» Exercise description
Below are entries. Copy exactly the lines running from the line that holds "rewrite IH, sort_insert_perm." to the line that holds "specialize (Hall l [] (SSorted_nil _)).", with both ends included.

» Stored dataset items
>>>>

(** A text made of double quotes only. *)
Fixpoint all_quotes (s : string) : bool :=
  match s with
  | EmptyString => true
  | String a r => Ascii.eqb a dquote && all_quotes r
  end.

(** The first and the last byte of a non-empty string. *)
Definition first_byte (s : string) : option ascii :=
  match s with
  | EmptyString => None
  | String a _ => Some a
  end.

Fixpoint last_byte (s : string) : option ascii :=
  match s with
  | EmptyString => None
  | String a EmptyString => Some a
  | String _ r => last_byte r
  end.

(** The raw bytes of a text. *)
Definition bytes (s : string) : list byte := list_byte_of_string s.

(** The text between double quotes, as raw bytes. *)
Definition quoted (s : string) : list byte :=
  bytes (String dquote (s ++ String dquote EmptyString)).

(** The rule at one legacy handle and one new-firmware handle. *)
Definition legacy_handle : Unifi :=
  mkUnifi (mkConfig "u" "p" "https://127.0.0.1:8443" false false
             discardLogs discardLogs) "".

Definition udm_handle : Unifi :=
  mkUnifi (mkConfig "u" "p" "https://127.0.0.1" false true
             discardLogs discardLogs) "".

(** *** The words of the specification for the numeric decoder *)

(** The kinds of JSON values. *)
Inductive jsonKind : Type :=
| KObject | KArray | KString | KNumber | KBoolean | KNull.

(** The kind of the JSON value written by [data]: [None] when [data] is
    not a valid JSON text. *)
Definition kindOf (data : list byte) : option jsonKind :=
  match json.checkValid (string_of_list_byte data) with
  | Some _ => None
  | None =>
      match json.skipSpace (string_of_list_byte data) with
      | EmptyString => None
      | String a _ =>
          let c := byteZ a in
          Some (if (c =? 0x7B)%Z then KObject
                else if (c =? 0x5B)%Z then KArray
                else if (c =? 0x22)%Z then KString
                else if (c =? 0x6E)%Z then KNull
                else if (c =? 0x74)%Z || (c =? 0x66)%Z then KBoolean
                else KNumber)
      end
  end.

(** [data] is the JSON string whose value is [s]; [data] is the JSON
    number whose value is [n]. *)
Definition is_json_string (data : list byte) (s : string) : Prop :=
  json.Unmarshal data = (json.Str s, None).

Definition is_json_number (data : list byte) (n : strconv.float64) : Prop :=
  json.Unmarshal data = (json.Float64 n, None).

(** The best-effort parse of a text: what [strconv.ParseFloat] returns for
    it, the error dropped. *)
Definition best_effort_parse (s : string) : strconv.float64 :=
  fst (strconv.ParseFloat s).

Definition zero64 : strconv.float64 := S754_zero false.

(** The parse as the specification words it: the number read, and zero
    when the text cannot be parsed. *)
Definition parse_or_zero (s : string) : strconv.float64 :=
  match strconv.ParseFloat s with
  | (v, None) => v
  | (_, Some _) => zero64
  end.

(** A receiver with something in it. *)
Definition used_flexint : FlexInt.t := FlexInt.mk (S754_infinity true) "-Inf".

(** *** The shape of a decimal text *)

(** The digits after the point: one at least, and the last is not a
    zero. *)
Fixpoint fraction_digits (s : string) : bool :=
  match s with
  | EmptyString => false
  | String a r =>
      strconv.isDigit (byteZ a)
      && match r with
         | EmptyString => negb (byteZ a =? 0x30)%Z
         | String _ _ => fraction_digits r
         end
  end.

(** Digits up to the end of the text, or up to a point that the digits of
    a fraction follow. *)
Fixpoint integer_digits (s : string) : bool :=
  match s with
  | EmptyString => true
  | String a r =>
      if (byteZ a =? 0x2E)%Z then fraction_digits r
      else strconv.isDigit (byteZ a) && integer_digits r
  end.

Definition unsigned_decimal (s : string) : bool :=
  match s with
  | EmptyString => false
  | String a r => strconv.isDigit (byteZ a) && integer_digits r
  end.

(** A number written in plain decimal form: an optional minus sign,
    digits, and then nothing or a point and a fraction without a zero at
    its end; no exponent, and no digits added for a fixed precision. *)
Definition plain_decimal (s : string) : bool :=
  match s with
  | EmptyString => false
  | String a r =>
      if (byteZ a =? 0x2D)%Z then unsigned_decimal r else unsigned_decimal s
  end.

(** The digits of a text, in order. *)
Fixpoint digitsIn (s : string) : list Z :=
  match s with
  | EmptyString => []
  | String a r =>
      if strconv.isDigit (byteZ a) then (byteZ a - 0x30)%Z :: digitsIn r
      else digitsIn r
  end.

(** The number of significant digits of a decimal text: its digits from
    the first that is not a zero to the last that is not a zero. *)
Definition significant_digits (s : string) : nat :=
  length (strconv.trim (strconv.dropZeros (digitsIn s))).

(** A number: a [float64] that is neither an infinity nor a NaN. *)
Definition is_number (x : strconv.float64) : bool :=
  strconv.is_float64 x
  && match x with
     | S754_zero _ | S754_finite _ _ _ => true
     | _ => false
     end.

(** *** Decimal digits, for the proofs about [strconv] *)

Section DecimalWords.
Local Open Scope Z_scope.

Definition is_digit (x : Z) : Prop := 0 <= x <= 9.
(* ===== verification/CppStd.v ===== *)
(** * The parts of the C++ standard library the program uses: [std::map]
    (ordered), [std::sort], [std::getline] on a delimiter, [std::stoi] and
    [std::stof]/[std::stod]. *)
From Stdlib Require Import ZArith SpecFloat Ascii String Sorted Permutation Lia.
From S2P Require Import Prelude CppFloat.

(** ** [std::map]: an association list kept in key order *)
Class KeyOrder (K : Type) := key_ltb : K -> K -> bool.
#[global] Instance Z_key : KeyOrder Z := Z.ltb.
#[global] Instance string_key : KeyOrder string := String.ltb.

Section OrderedMap.
Context {K V : Type} `{KeyOrder K} `{EqDecision K}.

Fixpoint om_find (k : K) (m : list (K * V)) : option V :=
  match m with
  | [] => None
  | (k', v) :: m' => if decide (k = k') then Some v else om_find k m'
  end.

(** [m[k] = v]: overwrite, or insert in key order. *)
Fixpoint om_set (k : K) (v : V) (m : list (K * V)) : list (K * V) :=
  match m with
  | [] => [(k, v)]
  | (k', v') :: m' =>
      if decide (k = k') then (k, v) :: m'
      else if key_ltb k k' then (k, v) :: m
      else (k', v') :: om_set k v m'
  end.

(** A read of [m[k]] inserts the value-initialised element when [k] is
    absent. *)
Definition om_get (d : V) (k : K) (m : list (K * V)) : V * list (K * V) :=
  match om_find k m with
  | Some v => (v, m)
  | None => (d, om_set k d m)
  end.

Lemma om_find_set k v m : om_find k (om_set k v m) = Some v.
Proof.
  induction m as [|[k' v'] m IH]; simpl.
  - by rewrite decide_True.
  - case_decide; simpl; [by rewrite decide_True|].
    destruct (key_ltb k k'); simpl; [by rewrite decide_True|].
    by rewrite decide_False.
Qed.

Lemma om_find_set_ne k k2 v m : k <> k2 -> om_find k2 (om_set k v m) = om_find k2 m.
Proof.
  intros Hne. induction m as [|[k' v'] m IH]; simpl.
  - by rewrite decide_False.
  - case_decide; subst; simpl.
    + rewrite !(decide_False (P := k2 = k')); congruence.
    + destruct (key_ltb k k'); simpl; [by rewrite decide_False|].
      case_decide; [done|apply IH].
Qed.
End OrderedMap.

(** ** [std::sort]

    Insertion sort scanning from the right, which is what libstdc++ runs on up
    to 16 elements; the standard only promises a sorted permutation, and the
    properties proved with it use nothing else. *)
Section Sort.
Context {A : Type} (comp : A -> A -> bool).

(** [rp] is the sorted prefix, last element first. *)
Fixpoint sort_insert (rp : list A) (v : A) : list A :=
  match rp with
  | [] => [v]
  | y :: rp' => if comp v y then y :: sort_insert rp' v else v :: rp
  end.
Definition std_sort (l : list A) : list A := rev (fold_left sort_insert l []).

Lemma sort_insert_perm rp v : Permutation (sort_insert rp v) (v :: rp).
Proof.
  induction rp as [|y rp IH]; simpl; [done|].
  destruct (comp v y); [|done]. rewrite IH. apply perm_swap.
Qed.

Lemma sort_fold_perm l rp :
  Permutation (fold_left sort_insert l rp) (l ++ rp).
Proof.
  revert rp. induction l as [|x l IH]; intros rp; simpl; [done|].
  rewrite IH, sort_insert_perm. symmetry. apply Permutation_middle.
Qed.

Lemma std_sort_perm l : Permutation (std_sort l) l.
Proof.
  unfold std_sort. rewrite <- Permutation_rev, sort_fold_perm. by rewrite app_nil_r.
Qed.

Lemma std_sort_in x l : x ∈ std_sort l <-> x ∈ l.
Proof. by rewrite std_sort_perm. Qed.

Lemma std_sort_nil l : std_sort l = [] -> l = [].
Proof.
  intros Hs. apply Permutation_nil. symmetry. rewrite <- Hs. symmetry. apply std_sort_perm.
Qed.

(** Sortedness, for an asymmetric comparison whose negation is transitive (a
    strict weak order). *)
Definition le_comp (x y : A) : Prop := comp y x = false.
Context (asym : forall x y, comp x y = true -> comp y x = false).
Context (ntrans : forall x y z, comp x y = false -> comp y z = false -> comp x z = false).

Lemma sort_insert_sorted rp v :
  StronglySorted (fun x y => le_comp y x) rp ->
  StronglySorted (fun x y => le_comp y x) (sort_insert rp v).
Proof.
  induction rp as [|y rp IH]; simpl; intros Hs; [repeat constructor|].
  apply StronglySorted_inv in Hs as [Hs Hy].
  destruct (comp v y) eqn:E.
  - constructor; [by apply IH|].
    eapply Permutation_Forall; [symmetry; apply sort_insert_perm|].
    constructor; [by apply asym|done].
  - constructor; [by constructor|]. constructor; [done|].
    eapply Forall_impl; [exact Hy|]. intros z Hz. unfold le_comp in *. eauto.
Qed.

Lemma std_sort_sorted l : StronglySorted le_comp (std_sort l).
Proof.
  unfold std_sort.
  assert (Hall : forall l rp, StronglySorted (fun x y => le_comp y x) rp ->
    StronglySorted (fun x y => le_comp y x) (fold_left sort_insert l rp)).
  { clear l. induction l as [|x l IH]; simpl; intros rp Hs; [done|].
    apply IH. by apply sort_insert_sorted. }
  specialize (Hall l [] (SSorted_nil _)).
  induction Hall as [|y rp Hs IH Hy]; simpl; [constructor|].
  clear Hs. revert IH Hy. generalize (rev rp) (in_rev rp). intros r Hin IH Hy.
  assert (Hr : Forall (fun z => le_comp z y) r).
  { apply List.Forall_forall. intros z Hz. rewrite List.Forall_forall in Hy.
    apply Hy. by apply Hin. }
  clear Hin Hy. induction IH as [|x r Hx IHr Hfx]; simpl; [repeat constructor|].
  inversion Hr; subst. constructor; [by apply IHr|].
  apply Forall_app. split; [done|]. by constructor.
Qed.
End Sort.

(** ** Text input

    [std::getline(s, field, ',')]: [rest] is the unread text of a good stream,
    [None] once the end was reached; a stream that is not good leaves [field]
    as it was. *)
Definition COMMA : ascii := ","%char.
Definition NEWLINE : ascii := "010"%char.

Fixpoint span_delim (d : ascii) (s : string) : string * option string :=
  match s with
  | EmptyString => (EmptyString, None)
  | String c s' =>
      if Ascii.eqb c d then (EmptyString, Some s')
      else let '(f, r) := span_delim d s' in (String c f, r)
  end.

Definition getline (rest : option string) (field : string) : string * option string :=
  match rest with
  | None => (field, None)
  | Some s => span_delim COMMA s
  end.

Definition is_space (c : ascii) : bool :=
  let n := Z.of_nat (nat_of_ascii c) in ((n =? 32) || ((9 <=? n) && (n <=? 13)))%Z.
Definition digit_of (c : ascii) : option Z :=
  let n := Z.of_nat (nat_of_ascii c) in
  if ((48 <=? n) && (n <=? 57))%Z then Some (n - 48)%Z else None.

Fixpoint skip_space (s : string) : string :=
  match s with
  | String c s' => if is_space c then skip_space s' else s
  | EmptyString => s
  end.

Definition read_sign (s : string) : bool * string :=
  match s with
  | String c s' =>
      if Ascii.eqb c "-"%char then (true, s')
      else if Ascii.eqb c "+"%char then (false, s') else (false, s)
  | EmptyString => (false, s)
  end.

(** The digits at the front of [s]: value so far, number of digits, the rest. *)
Fixpoint read_digits (s : string) (acc : Z) (n : Z) : Z * Z * string :=
  match s with
  | String c s' =>
      match digit_of c with
      | Some d => read_digits s' (10 * acc + d) (n + 1)
      | None => (acc, n, s)
      end
  | EmptyString => (acc, n, s)
  end.

(** [std::stoi]: no digits raises [invalid_argument], a value outside [int]
    raises [out_of_range]; trailing text is ignored. *)
Definition stoi (s : string) : outcome Z :=
  let '(neg, s1) := read_sign (skip_space s) in
  let '(v, n, _) := read_digits s1 0 0 in
  if (n =? 0)%Z then Stop Uncaught
  else let z := if neg then (- v)%Z else v in
       if ((INT_MIN <=? z) && (z <=? INT_MAX))%Z then Done z else Stop Uncaught.

Definition read_exponent (s : string) : Z :=
  match s with
  | String c s1 =>
      if Ascii.eqb c "e"%char || Ascii.eqb c "E"%char then
        let '(neg, s2) := read_sign s1 in
        let '(v, n, _) := read_digits s2 0 0 in
        if (n =? 0)%Z then 0%Z else if neg then (- v)%Z else v
      else 0%Z
  | EmptyString => 0%Z
  end.

(** [std::stof]/[std::stod] on decimal text (the hexadecimal, "inf" and "nan"
    spellings are not modelled); overflow and a non-zero text that rounds to
    zero raise [out_of_range]. *)
Definition parse_float (prec emax : Z) (s : string) : outcome spec_float :=
  let '(neg, s1) := read_sign (skip_space s) in
  let '(ip, n1, s2) := read_digits s1 0 0 in
  let '(v, n2, s3) :=
    match s2 with
    | String c s2' =>
        if Ascii.eqb c "."%char then
          let '(v, n, r) := read_digits s2' ip 0 in (v, n, r)
        else (ip, 0%Z, s2)
    | EmptyString => (ip, 0%Z, s2)
    end in
  if (n1 + n2 =? 0)%Z then Stop Uncaught
  else let x := decimal prec emax neg v (n2 - read_exponent s3) in
       match x with
       | S754_infinity _ => Stop Uncaught
       | S754_zero _ => if (v =? 0)%Z then Done x else Stop Uncaught
       | _ => Done x
       end.
Definition stof := parse_float fprec femax.
Definition stod := parse_float dprec demax.

Example stof_ex : stof " 12.50,x" = Done (fdiv (i2f 25) (i2f 2)).
Proof. reflexivity. Qed.
Example stoi_ex : stoi "-17 " = Done (-17)%Z.
Proof. reflexivity. Qed.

<<<<

» The answer
  rewrite IH, sort_insert_perm. symmetry. apply Permutation_middle.
Qed.

Lemma std_sort_perm l : Permutation (std_sort l) l.
Proof.
  unfold std_sort. rewrite <- Permutation_rev, sort_fold_perm. by rewrite app_nil_r.
Qed.

Lemma std_sort_in x l : x ∈ std_sort l <-> x ∈ l.
Proof. by rewrite std_sort_perm. Qed.

Lemma std_sort_nil l : std_sort l = [] -> l = [].
Proof.
  intros Hs. apply Permutation_nil. symmetry. rewrite <- Hs. symmetry. apply std_sort_perm.
Qed.

(** Sortedness, for an asymmetric comparison whose negation is transitive (a
    strict weak order). *)
Definition le_comp (x y : A) : Prop := comp y x = false.
Context (asym : forall x y, comp x y = true -> comp y x = false).
Context (ntrans : forall x y z, comp x y = false -> comp y z = false -> comp x z = false).

Lemma sort_insert_sorted rp v :
  StronglySorted (fun x y => le_comp y x) rp ->
  StronglySorted (fun x y => le_comp y x) (sort_insert rp v).
Proof.
  induction rp as [|y rp IH]; simpl; intros Hs; [repeat constructor|].
  apply StronglySorted_inv in Hs as [Hs Hy].
  destruct (comp v y) eqn:E.
  - constructor; [by apply IH|].
    eapply Permutation_Forall; [symmetry; apply sort_insert_perm|].
    constructor; [by apply asym|done].
  - constructor; [by constructor|]. constructor; [done|].
    eapply Forall_impl; [exact Hy|]. intros z Hz. unfold le_comp in *. eauto.
Qed.

Lemma std_sort_sorted l : StronglySorted le_comp (std_sort l).
Proof.
  unfold std_sort.
  assert (Hall : forall l rp, StronglySorted (fun x y => le_comp y x) rp ->
    StronglySorted (fun x y => le_comp y x) (fold_left sort_insert l rp)).
  { clear l. induction l as [|x l IH]; simpl; intros rp Hs; [done|].
    apply IH. by apply sort_insert_sorted. }
  specialize (Hall l [] (SSorted_nil _)).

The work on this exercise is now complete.